* **WORK TASK**: Tell how many lines in the data contain the word "done", and leave out everything else.

* **SUPPLIED ENTRIES**:
○ ○ ○

(** The prices of opposite ticks are reciprocal up to the rounding of the
    last unit. *)
Theorem tick_price_reciprocal t r r' :
  0 < t → get_sqrt_ratio_at_tick t = Ok r → get_sqrt_ratio_at_tick (- t) = Ok r' →
  (r - 1) * (r' - 1) < 2 ^ 192 ∧ 2 ^ 224 ≤ (r * 2 ^ 32 + 1) * r'.
Proof.
  intros Hpos Hr Hr'.
  assert (MIN_TICK ≤ t ≤ MAX_TICK) as Ht.
  { unfold get_sqrt_ratio_at_tick in Hr. unfold MIN_TICK, MAX_TICK in *. case_if Hr as Hc. lia. }
  rewrite get_sqrt_ratio_at_tick_eq in Hr by done.
  rewrite get_sqrt_ratio_at_tick_eq in Hr' by (unfold MIN_TICK, MAX_TICK in *; lia).
  injection Hr as <-. injection Hr' as <-. unfold MIN_TICK, MAX_TICK in Ht.
  pose proof (tick_ratio_bounds (Z.abs t) ltac:(lia)) as Hx. unfold MIN_RATIO in Hx.
  unfold tick_price. replace (0 <? t) with true by lia. replace (0 <? - t) with false by lia.
  rewrite Z.abs_opp. apply ceil32_reciprocal. lia.
Qed.

(** The table of the tick conversion is the repeated squaring it stands
    for: the square of the first factor is [10000/10001], each other factor is
    the square of the one before it, to two units in the last place of the
    Q128.128 format. *)
Theorem tick_table_squares :
  ∃ fs, Forall2 (λ raw f, u256_from_str_radix (trim_start_matches "0x" raw) 16 = Some f)
          CONSTANTS fs ∧
    (∀ f, head fs = Some f → Z.abs (f * f * 10001 - 2 ^ 256 * 10000) ≤ 10001 * 2 ^ 129) ∧
    (∀ i f g, fs !! i = Some f → fs !! S i = Some g → Z.abs (f * f - 2 ^ 128 * g) ≤ 2 ^ 129).
Proof.
  exists tick_factors. split; [|split].
  - repeat (constructor; [by rewrite (u256_from_str_radix_digits _ _ _ (or_intror eq_refl))
      by (auto; by vm_compute)|]). constructor.
  - intros f [= <-]. by vm_compute.
  - assert (Forall (λ p, Z.abs (p.1 * p.1 - 2 ^ 128 * p.2) ≤ 2 ^ 129)
      (zip tick_factors (tail tick_factors))) as Hall.
    { apply (bool_decide_unpack _). by vm_compute. }
    rewrite Forall_lookup in Hall. intros i f g Hf Hg. apply (Hall i (f, g)).
    apply lookup_zip_with_Some. exists f, g. split_and!; [done..|].
    by rewrite <- lookup_tail in Hg.
Qed.
End ticks.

○ ○ ○

* **RESULT**: 2